[Collected data]
####################

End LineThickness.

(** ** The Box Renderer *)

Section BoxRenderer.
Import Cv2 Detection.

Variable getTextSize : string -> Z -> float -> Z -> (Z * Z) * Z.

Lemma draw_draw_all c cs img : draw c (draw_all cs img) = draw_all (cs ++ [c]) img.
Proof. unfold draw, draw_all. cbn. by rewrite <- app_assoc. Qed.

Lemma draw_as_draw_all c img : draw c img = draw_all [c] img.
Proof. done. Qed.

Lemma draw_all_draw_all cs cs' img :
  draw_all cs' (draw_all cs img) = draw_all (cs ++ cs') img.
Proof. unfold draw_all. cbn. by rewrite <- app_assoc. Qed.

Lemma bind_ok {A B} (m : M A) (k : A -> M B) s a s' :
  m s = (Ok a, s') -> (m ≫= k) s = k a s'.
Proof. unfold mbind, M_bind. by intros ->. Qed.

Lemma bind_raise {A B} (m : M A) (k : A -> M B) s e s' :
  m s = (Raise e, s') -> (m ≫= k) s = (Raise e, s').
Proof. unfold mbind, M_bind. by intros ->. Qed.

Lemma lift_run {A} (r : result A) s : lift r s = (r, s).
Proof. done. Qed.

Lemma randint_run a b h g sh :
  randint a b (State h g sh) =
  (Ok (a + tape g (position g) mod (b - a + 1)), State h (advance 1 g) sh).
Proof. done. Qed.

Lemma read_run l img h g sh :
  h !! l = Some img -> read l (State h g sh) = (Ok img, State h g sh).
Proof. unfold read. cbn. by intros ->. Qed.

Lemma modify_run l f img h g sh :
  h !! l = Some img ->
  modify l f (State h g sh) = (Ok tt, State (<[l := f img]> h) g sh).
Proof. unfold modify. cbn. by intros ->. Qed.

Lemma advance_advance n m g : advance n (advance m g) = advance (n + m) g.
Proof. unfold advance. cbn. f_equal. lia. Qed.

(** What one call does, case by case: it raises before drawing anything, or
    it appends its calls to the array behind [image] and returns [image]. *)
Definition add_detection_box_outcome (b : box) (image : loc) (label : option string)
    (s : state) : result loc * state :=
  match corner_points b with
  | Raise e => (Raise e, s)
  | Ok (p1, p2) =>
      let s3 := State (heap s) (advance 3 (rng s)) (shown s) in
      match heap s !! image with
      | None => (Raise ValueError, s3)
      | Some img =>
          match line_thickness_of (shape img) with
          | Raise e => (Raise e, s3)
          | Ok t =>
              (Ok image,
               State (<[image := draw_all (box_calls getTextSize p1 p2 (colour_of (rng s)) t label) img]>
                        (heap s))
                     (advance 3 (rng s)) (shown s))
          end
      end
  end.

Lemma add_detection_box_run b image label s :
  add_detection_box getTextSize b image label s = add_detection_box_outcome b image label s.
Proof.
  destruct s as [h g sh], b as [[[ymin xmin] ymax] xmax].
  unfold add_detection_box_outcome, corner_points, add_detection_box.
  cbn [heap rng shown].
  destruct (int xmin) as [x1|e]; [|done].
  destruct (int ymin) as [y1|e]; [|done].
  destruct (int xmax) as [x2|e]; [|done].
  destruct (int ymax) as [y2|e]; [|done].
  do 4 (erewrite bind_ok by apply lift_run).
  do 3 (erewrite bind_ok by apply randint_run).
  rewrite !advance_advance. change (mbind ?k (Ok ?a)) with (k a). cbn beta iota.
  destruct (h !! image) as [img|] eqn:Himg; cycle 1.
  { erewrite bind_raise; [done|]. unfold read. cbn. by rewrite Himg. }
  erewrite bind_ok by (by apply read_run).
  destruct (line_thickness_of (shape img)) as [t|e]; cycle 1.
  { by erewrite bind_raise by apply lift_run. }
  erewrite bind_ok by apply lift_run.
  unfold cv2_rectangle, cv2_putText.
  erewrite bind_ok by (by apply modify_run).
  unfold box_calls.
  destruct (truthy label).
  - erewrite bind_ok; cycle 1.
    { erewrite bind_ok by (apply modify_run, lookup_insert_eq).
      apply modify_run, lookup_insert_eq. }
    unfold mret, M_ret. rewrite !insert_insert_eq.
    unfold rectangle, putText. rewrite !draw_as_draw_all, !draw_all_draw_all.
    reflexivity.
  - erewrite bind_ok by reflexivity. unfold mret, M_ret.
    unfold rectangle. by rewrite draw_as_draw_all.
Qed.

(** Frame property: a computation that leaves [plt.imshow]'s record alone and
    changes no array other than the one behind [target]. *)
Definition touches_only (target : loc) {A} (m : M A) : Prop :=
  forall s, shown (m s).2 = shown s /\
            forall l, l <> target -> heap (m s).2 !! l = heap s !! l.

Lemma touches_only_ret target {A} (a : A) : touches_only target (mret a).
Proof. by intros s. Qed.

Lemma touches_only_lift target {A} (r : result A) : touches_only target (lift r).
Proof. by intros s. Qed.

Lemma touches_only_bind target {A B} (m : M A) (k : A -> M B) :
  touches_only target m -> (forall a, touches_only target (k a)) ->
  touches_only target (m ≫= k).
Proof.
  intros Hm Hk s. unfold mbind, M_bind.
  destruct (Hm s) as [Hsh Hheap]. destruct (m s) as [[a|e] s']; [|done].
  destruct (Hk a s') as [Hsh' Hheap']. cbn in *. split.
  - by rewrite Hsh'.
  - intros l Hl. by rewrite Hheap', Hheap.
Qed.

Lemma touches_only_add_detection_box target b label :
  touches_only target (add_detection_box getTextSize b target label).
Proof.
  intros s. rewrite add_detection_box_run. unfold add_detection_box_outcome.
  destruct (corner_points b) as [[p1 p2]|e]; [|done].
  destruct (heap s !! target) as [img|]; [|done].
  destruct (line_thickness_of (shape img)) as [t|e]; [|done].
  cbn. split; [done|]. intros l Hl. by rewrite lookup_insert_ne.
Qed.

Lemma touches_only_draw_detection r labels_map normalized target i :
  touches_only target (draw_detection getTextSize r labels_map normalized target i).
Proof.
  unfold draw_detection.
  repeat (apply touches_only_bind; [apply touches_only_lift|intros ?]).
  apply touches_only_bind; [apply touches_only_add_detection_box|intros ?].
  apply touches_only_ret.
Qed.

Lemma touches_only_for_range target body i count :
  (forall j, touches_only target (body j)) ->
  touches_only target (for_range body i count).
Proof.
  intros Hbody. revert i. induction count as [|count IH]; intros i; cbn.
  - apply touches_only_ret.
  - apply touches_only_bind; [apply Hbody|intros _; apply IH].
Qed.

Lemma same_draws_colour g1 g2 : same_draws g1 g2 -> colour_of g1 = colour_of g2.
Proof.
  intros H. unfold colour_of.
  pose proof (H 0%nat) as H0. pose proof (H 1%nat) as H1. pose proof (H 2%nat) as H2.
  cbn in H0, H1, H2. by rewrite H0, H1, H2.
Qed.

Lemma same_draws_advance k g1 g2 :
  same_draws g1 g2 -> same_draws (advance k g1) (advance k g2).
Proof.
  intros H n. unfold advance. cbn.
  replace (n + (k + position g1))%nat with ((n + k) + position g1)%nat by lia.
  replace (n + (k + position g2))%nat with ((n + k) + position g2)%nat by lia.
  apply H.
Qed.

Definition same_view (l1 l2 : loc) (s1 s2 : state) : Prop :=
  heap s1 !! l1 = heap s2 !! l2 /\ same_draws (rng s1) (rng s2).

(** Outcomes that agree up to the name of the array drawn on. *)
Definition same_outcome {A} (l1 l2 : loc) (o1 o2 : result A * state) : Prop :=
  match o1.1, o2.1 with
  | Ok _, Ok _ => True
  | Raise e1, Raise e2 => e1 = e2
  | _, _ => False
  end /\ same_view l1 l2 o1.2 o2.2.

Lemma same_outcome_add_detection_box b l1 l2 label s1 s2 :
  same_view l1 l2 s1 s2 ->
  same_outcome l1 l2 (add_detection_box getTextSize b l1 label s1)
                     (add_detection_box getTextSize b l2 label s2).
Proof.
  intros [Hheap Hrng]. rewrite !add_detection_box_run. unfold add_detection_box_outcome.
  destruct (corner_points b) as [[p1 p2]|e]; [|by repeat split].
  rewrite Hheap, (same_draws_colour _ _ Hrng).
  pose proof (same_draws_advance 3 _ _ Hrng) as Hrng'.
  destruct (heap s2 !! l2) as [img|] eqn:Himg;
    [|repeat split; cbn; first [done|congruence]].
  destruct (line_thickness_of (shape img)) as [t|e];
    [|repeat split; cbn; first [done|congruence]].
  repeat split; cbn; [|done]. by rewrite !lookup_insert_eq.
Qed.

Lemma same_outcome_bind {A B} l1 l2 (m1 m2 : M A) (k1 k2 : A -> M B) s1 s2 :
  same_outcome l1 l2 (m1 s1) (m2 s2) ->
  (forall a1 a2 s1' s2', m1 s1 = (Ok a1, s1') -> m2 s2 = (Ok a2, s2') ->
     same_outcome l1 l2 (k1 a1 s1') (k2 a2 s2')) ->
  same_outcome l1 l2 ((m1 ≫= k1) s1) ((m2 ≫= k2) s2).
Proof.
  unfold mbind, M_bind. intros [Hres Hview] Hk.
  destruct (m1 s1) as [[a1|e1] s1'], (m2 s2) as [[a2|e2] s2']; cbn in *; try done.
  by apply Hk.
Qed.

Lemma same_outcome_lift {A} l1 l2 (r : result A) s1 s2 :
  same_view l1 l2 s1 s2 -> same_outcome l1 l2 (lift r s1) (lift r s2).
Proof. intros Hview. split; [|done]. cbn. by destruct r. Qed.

####################

Activity: Scan the data for lines with the word "getTextSize". Report only how many there are.

Reply to the exercise: 7